Top of ENTRIES PROVIDED

Lemma compose_correct_witness :
  (d ← Cloud_Init 3 4 4096;
   '(r, _, _, _) ← Kit_TruthCompose d [0xCACACACA]%Z 3 [[0xAAAAAAAA]%Z; [0xF0F0F0F0]%Z; [0x88888888]%Z] 3 (replicate 8 [0]%Z) {| nCap := 0; nSize := 0; pArray := [] |};
   Some r) = Some [0xA2A2A2A2]%Z /\
  (exists dd, Cloud_Init 3 4 4096 = Some dd /\
   if constant_table [0xCACACACA]%Z 3 then
     Kit_TruthCompose dd [0xCACACACA]%Z 3 [[0xAAAAAAAA]%Z; [0xF0F0F0F0]%Z; [0x88888888]%Z] 3 (replicate 8 [0]%Z) {| nCap := 0; nSize := 0; pArray := [] |} = None
   else exists r d s v,
     Kit_TruthCompose dd [0xCACACACA]%Z 3 [[0xAAAAAAAA]%Z; [0xF0F0F0F0]%Z; [0x88888888]%Z] 3 (replicate 8 [0]%Z) {| nCap := 0; nSize := 0; pArray := [] |} = Some (r, d, s, v) /\
     working d /\ length s = length (replicate 8 [0]%Z) /\ forall m m', m < nmint 3 -> m' < nmint 3 ->
       (forall x, x < 3 -> Nat.testbit m' x = tbit (default [] ([[0xAAAAAAAA]%Z; [0xF0F0F0F0]%Z; [0x88888888]%Z] !! x)) m) -> tbit r m = tbit [0xCACACACA]%Z m').
Proof.
  split; [vm_compute; reflexivity|]. destruct (three_fits 0xCACACACA%Z mux_word eq_refl) as (dd & E & Hn & F). exists dd. split; [exact E|].
  apply (compose_correct dd 3 [0xCACACACA]%Z [[0xAAAAAAAA]%Z; [0xF0F0F0F0]%Z; [0x88888888]%Z] 3 (replicate 8 [0]%Z) {| nCap := 0; nSize := 0; pArray := [] |} F).
  - cbn. lia.
  - cbn. unfold ABC_INT_MAX. lia.
  - rewrite Hn. exact eight_store.
Defined.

Bottom of ENTRIES PROVIDED

Repeat the data word for word, leaving out no line.

Lemma compose_correct_witness :
  (d ← Cloud_Init 3 4 4096;
   '(r, _, _, _) ← Kit_TruthCompose d [0xCACACACA]%Z 3 [[0xAAAAAAAA]%Z; [0xF0F0F0F0]%Z; [0x88888888]%Z] 3 (replicate 8 [0]%Z) {| nCap := 0; nSize := 0; pArray := [] |};
   Some r) = Some [0xA2A2A2A2]%Z /\
  (exists dd, Cloud_Init 3 4 4096 = Some dd /\
   if constant_table [0xCACACACA]%Z 3 then
     Kit_TruthCompose dd [0xCACACACA]%Z 3 [[0xAAAAAAAA]%Z; [0xF0F0F0F0]%Z; [0x88888888]%Z] 3 (replicate 8 [0]%Z) {| nCap := 0; nSize := 0; pArray := [] |} = None
   else exists r d s v,
     Kit_TruthCompose dd [0xCACACACA]%Z 3 [[0xAAAAAAAA]%Z; [0xF0F0F0F0]%Z; [0x88888888]%Z] 3 (replicate 8 [0]%Z) {| nCap := 0; nSize := 0; pArray := [] |} = Some (r, d, s, v) /\
     working d /\ length s = length (replicate 8 [0]%Z) /\ forall m m', m < nmint 3 -> m' < nmint 3 ->
       (forall x, x < 3 -> Nat.testbit m' x = tbit (default [] ([[0xAAAAAAAA]%Z; [0xF0F0F0F0]%Z; [0x88888888]%Z] !! x)) m) -> tbit r m = tbit [0xCACACACA]%Z m').
Proof.
  split; [vm_compute; reflexivity|]. destruct (three_fits 0xCACACACA%Z mux_word eq_refl) as (dd & E & Hn & F). exists dd. split; [exact E|].
  apply (compose_correct dd 3 [0xCACACACA]%Z [[0xAAAAAAAA]%Z; [0xF0F0F0F0]%Z; [0x88888888]%Z] 3 (replicate 8 [0]%Z) {| nCap := 0; nSize := 0; pArray := [] |} F).
  - cbn. lia.
  - cbn. unfold ABC_INT_MAX. lia.
  - rewrite Hn. exact eight_store.
Defined.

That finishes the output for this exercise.